# [Your objective]
Return all lines from the listing below that include the word "apply".
*** Extracted entries
(** C4 (amended).  For every bound up to 2^31 * 10,000,000, so that the
    [int] counter does not overflow: the body prints a marker in the
    iterations whose index is a multiple of 10,000,000, once, and in no
    other; the marker of iteration [i] carries [i / 10,000,000]; the counters
    printed are 1, 2, ... up to the number of multiples below the bound, in
    increasing order. *)
Theorem progress_marker_every_period w substr str_size b :
  0 <= str_size -> 0 <= b <= 21474836480000000 ->
  exists s,
    search_md5_containing w substr str_size b = Finished s /\
    it_index <$> history s = seqZ 1 (b - 1) /\
    (forall e, e ∈ history s ->
       it_marker e =
         if it_index e mod 10000000 =? 0
         then Some (it_index e / 10000000) else None) /\
    progress_counters (out s) = omap it_marker (history s) /\
    progress_counters (out s) = seqZ 1 ((b - 1) / 10000000) /\
    StronglySorted Z.lt (progress_counters (out s)) /\
    (10000000 < b -> head (progress_counters (out s)) = Some 1).
Proof.
  intros Hsize Hb.
  destruct (progress_counters_spec w substr str_size b)
    as (s & Hs & Hh & Hm & Hc); [done|unfold SIZE_MAX; lia|].
  assert (Hc' : progress_counters (out s) = seqZ 1 ((b - 1) / 10000000)).
  { rewrite Hc. apply fmap_to_int_small, Forall_seqZ.
    intros m Hm'. Z.div_mod_to_equations. lia. }
  exists s. split; [done|].
  split; [by rewrite Hh, fmap_index_iterations|].
  split.
  { intros e He. rewrite Hh in He.
    apply history_elem in He as (i & Hi & ->).
    cbn [iteration_of it_marker it_index]. unfold marker.
    destruct (i mod 10000000 =? 0); [|done].
    f_equal. apply to_int_small. Z.div_mod_to_equations. lia. }
  split; [done|]. split; [done|].
  split; [rewrite Hc'; apply StronglySorted_seqZ_Z|].
  intros Hlarge. rewrite Hc'.
  rewrite seqZ_cons by (Z.div_mod_to_equations; lia). reflexivity.
Qed.

(** The bound 20000001 lets the iterations 10000000 and 20000000 run: two
    markers, numbered 1 and 2. *)
Lemma progress_marker_every_period_witness :
  0 <= 10 /\ 0 <= 20000001 <= 21474836480000000 /\
  exists s,
    search_md5_containing (constant_world 1 0) (bytes "'='") 10 20000001
      = Finished s /\
    progress_counters (out s) = omap it_marker (history s) /\
    progress_counters (out s) = [1; 2] /\
    StronglySorted Z.lt (progress_counters (out s)) /\
    head (progress_counters (out s)) = Some 1.
Proof.
  assert (H1 : 0 <= 10) by lia.
  assert (H2 : 0 <= 20000001 <= 21474836480000000) by lia.
  split; [exact H1|]. split; [exact H2|].
  destruct (progress_marker_every_period
              (constant_world 1 0) (bytes "'='") 10 20000001 H1 H2)
    as (s & Hs & _ & _ & Hmark & Hc & Hsorted & Hhead).
  assert (H3 : 10000000 < 20000001) by lia.
  exists s. split; [exact Hs|]. split; [exact Hmark|].
  split; [exact Hc|]. split; [exact Hsorted|exact (Hhead H3)].
Defined.

(** ** The command line *)

Lemma isdigit_range b : isdigit b = true -> 48 <= b <= 57.
Proof. unfold isdigit. intros [H1 H2]%andb_true_iff. lia. Qed.

Lemma isdigit_not_space b : isdigit b = true -> isspace b = false.
Proof. intros H%isdigit_range. unfold isspace. lia. Qed.

Lemma c_str_digits s : forallb isdigit s = true -> c_str s = s.
Proof.
  induction s as [|b s IH]; [done|].
  cbn [forallb c_str]. intros [Hb Hs]%andb_true_iff.
  apply isdigit_range in Hb. destruct (Z.eqb_spec b 0); [lia|].
  by rewrite IH.
Qed.

Lemma digits_value_digits s : forall acc,
  forallb isdigit s = true ->
  digits_value s acc = fold_left (fun a b => 10 * a + (b - 48)) s acc.
Proof.
  induction s as [|b s IH]; intros acc; [done|].
  cbn [forallb digits_value fold_left]. intros [Hb Hs]%andb_true_iff.
  rewrite Hb. by apply IH.
Qed.

Lemma fold_digits_nonneg s : forall acc,
  forallb isdigit s = true -> 0 <= acc ->
  0 <= fold_left (fun a b => 10 * a + (b - 48)) s acc.
Proof.
  induction s as [|b s IH]; intros acc; [done|].
  cbn [forallb fold_left]. intros [Hb Hs]%andb_true_iff Hacc.
  apply isdigit_range in Hb. apply IH; [done|lia].
Qed.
******
# [Task solution]
  { rewrite Hc. apply fmap_to_int_small, Forall_seqZ.
    apply history_elem in He as (i & Hi & ->).
    f_equal. apply to_int_small. Z.div_mod_to_equations. lia. }
  split; [rewrite Hc'; apply StronglySorted_seqZ_Z|].
  apply isdigit_range in Hb. destruct (Z.eqb_spec b 0); [lia|].
  rewrite Hb. by apply IH.
  apply isdigit_range in Hb. apply IH; [done|lia].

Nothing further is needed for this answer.